Record set:
........

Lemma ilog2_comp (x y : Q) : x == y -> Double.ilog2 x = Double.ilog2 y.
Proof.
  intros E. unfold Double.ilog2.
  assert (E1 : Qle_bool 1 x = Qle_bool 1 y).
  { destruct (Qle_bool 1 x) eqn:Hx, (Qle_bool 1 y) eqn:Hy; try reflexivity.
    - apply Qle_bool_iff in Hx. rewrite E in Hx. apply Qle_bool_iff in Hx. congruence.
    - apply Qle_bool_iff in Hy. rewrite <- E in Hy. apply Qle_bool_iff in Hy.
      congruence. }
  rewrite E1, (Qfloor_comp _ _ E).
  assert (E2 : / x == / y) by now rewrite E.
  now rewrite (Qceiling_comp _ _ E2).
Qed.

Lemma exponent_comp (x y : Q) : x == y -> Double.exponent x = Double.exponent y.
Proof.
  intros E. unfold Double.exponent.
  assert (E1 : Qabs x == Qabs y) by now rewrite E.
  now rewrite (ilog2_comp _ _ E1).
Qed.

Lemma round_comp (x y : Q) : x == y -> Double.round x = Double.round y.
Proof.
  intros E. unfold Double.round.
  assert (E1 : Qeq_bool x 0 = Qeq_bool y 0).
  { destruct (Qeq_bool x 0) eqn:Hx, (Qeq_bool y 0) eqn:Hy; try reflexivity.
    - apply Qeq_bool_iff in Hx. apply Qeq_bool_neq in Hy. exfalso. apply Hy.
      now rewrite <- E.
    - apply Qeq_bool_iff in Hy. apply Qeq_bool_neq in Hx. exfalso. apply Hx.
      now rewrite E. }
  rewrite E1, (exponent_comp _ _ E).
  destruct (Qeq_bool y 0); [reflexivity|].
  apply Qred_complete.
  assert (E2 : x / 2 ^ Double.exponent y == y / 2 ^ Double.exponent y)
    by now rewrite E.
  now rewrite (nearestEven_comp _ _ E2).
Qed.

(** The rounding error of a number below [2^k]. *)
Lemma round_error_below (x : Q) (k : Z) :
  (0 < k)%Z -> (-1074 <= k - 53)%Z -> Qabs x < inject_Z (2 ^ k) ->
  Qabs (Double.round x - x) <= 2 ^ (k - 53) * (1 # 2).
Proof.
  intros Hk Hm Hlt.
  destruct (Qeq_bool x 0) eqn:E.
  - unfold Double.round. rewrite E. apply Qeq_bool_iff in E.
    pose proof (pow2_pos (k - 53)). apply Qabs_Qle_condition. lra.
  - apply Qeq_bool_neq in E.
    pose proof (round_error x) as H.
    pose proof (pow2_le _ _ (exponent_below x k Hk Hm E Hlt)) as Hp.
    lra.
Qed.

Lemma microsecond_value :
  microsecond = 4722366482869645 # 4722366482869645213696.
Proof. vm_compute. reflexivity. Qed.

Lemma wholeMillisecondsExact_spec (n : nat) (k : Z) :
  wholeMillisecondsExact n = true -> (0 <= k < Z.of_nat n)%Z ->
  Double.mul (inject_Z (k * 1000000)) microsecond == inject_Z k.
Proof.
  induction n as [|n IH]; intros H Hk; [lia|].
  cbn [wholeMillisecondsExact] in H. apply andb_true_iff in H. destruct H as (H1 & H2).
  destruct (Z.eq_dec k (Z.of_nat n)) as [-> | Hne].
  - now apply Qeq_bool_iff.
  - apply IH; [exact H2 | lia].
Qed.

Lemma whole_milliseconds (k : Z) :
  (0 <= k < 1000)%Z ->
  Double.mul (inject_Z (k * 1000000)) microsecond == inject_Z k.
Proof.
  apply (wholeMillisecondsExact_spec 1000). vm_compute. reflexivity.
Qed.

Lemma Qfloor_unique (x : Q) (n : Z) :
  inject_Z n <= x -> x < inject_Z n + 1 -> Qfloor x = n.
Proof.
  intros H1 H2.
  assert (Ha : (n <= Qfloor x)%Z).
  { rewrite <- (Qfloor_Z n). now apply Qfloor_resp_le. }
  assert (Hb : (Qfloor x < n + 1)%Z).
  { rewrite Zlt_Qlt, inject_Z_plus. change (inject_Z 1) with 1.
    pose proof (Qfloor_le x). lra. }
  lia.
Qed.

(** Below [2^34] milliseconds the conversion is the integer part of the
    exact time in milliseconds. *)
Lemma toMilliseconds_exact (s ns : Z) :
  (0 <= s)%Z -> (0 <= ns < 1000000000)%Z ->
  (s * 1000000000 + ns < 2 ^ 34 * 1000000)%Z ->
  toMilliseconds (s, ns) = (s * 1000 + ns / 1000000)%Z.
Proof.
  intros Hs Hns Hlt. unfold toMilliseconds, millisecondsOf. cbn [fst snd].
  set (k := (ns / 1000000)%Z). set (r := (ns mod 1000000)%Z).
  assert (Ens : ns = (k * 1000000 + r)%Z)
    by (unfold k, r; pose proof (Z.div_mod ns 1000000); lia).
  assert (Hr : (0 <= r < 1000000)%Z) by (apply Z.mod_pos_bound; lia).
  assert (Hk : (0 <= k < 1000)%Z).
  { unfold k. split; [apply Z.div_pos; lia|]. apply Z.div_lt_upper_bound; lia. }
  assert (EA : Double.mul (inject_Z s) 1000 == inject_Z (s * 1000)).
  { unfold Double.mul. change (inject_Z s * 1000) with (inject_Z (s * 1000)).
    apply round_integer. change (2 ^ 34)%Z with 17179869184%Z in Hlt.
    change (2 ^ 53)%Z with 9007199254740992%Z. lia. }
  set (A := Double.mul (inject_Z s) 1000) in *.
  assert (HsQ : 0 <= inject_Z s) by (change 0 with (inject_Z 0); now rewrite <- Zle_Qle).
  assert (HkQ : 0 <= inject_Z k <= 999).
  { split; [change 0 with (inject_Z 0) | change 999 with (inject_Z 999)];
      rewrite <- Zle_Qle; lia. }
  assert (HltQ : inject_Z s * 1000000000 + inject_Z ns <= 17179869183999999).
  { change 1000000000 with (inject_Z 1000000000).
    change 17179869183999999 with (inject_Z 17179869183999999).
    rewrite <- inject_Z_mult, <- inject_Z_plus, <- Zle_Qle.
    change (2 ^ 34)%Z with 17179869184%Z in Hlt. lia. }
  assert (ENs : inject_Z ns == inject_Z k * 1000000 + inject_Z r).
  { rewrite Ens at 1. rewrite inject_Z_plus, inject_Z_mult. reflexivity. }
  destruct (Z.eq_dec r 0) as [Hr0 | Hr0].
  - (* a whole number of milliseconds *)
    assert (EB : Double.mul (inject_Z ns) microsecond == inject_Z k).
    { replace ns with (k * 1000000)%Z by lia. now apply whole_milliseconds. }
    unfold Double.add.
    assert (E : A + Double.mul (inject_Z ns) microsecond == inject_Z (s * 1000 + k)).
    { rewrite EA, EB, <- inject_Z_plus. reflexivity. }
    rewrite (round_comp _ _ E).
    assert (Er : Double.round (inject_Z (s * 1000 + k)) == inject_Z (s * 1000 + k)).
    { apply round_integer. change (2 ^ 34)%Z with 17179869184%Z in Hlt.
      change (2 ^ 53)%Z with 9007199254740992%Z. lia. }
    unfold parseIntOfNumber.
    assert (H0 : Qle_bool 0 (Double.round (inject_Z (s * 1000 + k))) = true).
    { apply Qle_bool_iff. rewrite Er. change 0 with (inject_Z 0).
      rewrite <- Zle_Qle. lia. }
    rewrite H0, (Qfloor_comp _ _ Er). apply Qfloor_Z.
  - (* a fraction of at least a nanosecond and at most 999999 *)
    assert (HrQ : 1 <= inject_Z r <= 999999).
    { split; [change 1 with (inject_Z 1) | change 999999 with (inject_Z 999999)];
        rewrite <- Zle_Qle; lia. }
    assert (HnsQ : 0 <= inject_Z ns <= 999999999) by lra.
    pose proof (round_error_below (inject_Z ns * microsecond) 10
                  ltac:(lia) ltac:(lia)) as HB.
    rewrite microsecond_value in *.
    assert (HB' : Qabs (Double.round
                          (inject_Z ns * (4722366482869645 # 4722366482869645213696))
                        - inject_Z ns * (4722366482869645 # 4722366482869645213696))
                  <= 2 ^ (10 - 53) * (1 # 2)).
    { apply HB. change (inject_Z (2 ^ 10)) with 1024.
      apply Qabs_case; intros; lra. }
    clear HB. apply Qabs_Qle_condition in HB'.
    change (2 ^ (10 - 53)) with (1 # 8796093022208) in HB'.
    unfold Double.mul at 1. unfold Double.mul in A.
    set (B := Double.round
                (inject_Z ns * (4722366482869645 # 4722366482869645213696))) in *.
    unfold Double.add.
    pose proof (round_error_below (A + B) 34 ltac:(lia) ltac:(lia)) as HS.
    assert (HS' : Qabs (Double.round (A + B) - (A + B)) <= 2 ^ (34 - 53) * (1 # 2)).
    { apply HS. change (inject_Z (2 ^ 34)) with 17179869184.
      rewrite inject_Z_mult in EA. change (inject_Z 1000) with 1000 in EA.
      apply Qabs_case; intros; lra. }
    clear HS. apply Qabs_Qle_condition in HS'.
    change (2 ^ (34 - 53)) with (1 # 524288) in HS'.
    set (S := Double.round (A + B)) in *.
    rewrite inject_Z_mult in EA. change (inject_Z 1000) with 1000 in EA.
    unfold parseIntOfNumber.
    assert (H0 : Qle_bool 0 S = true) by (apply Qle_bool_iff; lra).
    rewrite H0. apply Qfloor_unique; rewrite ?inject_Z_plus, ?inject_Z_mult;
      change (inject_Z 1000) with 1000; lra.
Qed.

........

Go through the records above and return each line in which the word "ltac" occurs.

Answer section:
                  ltac:(lia) ltac:(lia)) as HB.
    pose proof (round_error_below (A + B) 34 ltac:(lia) ltac:(lia)) as HS.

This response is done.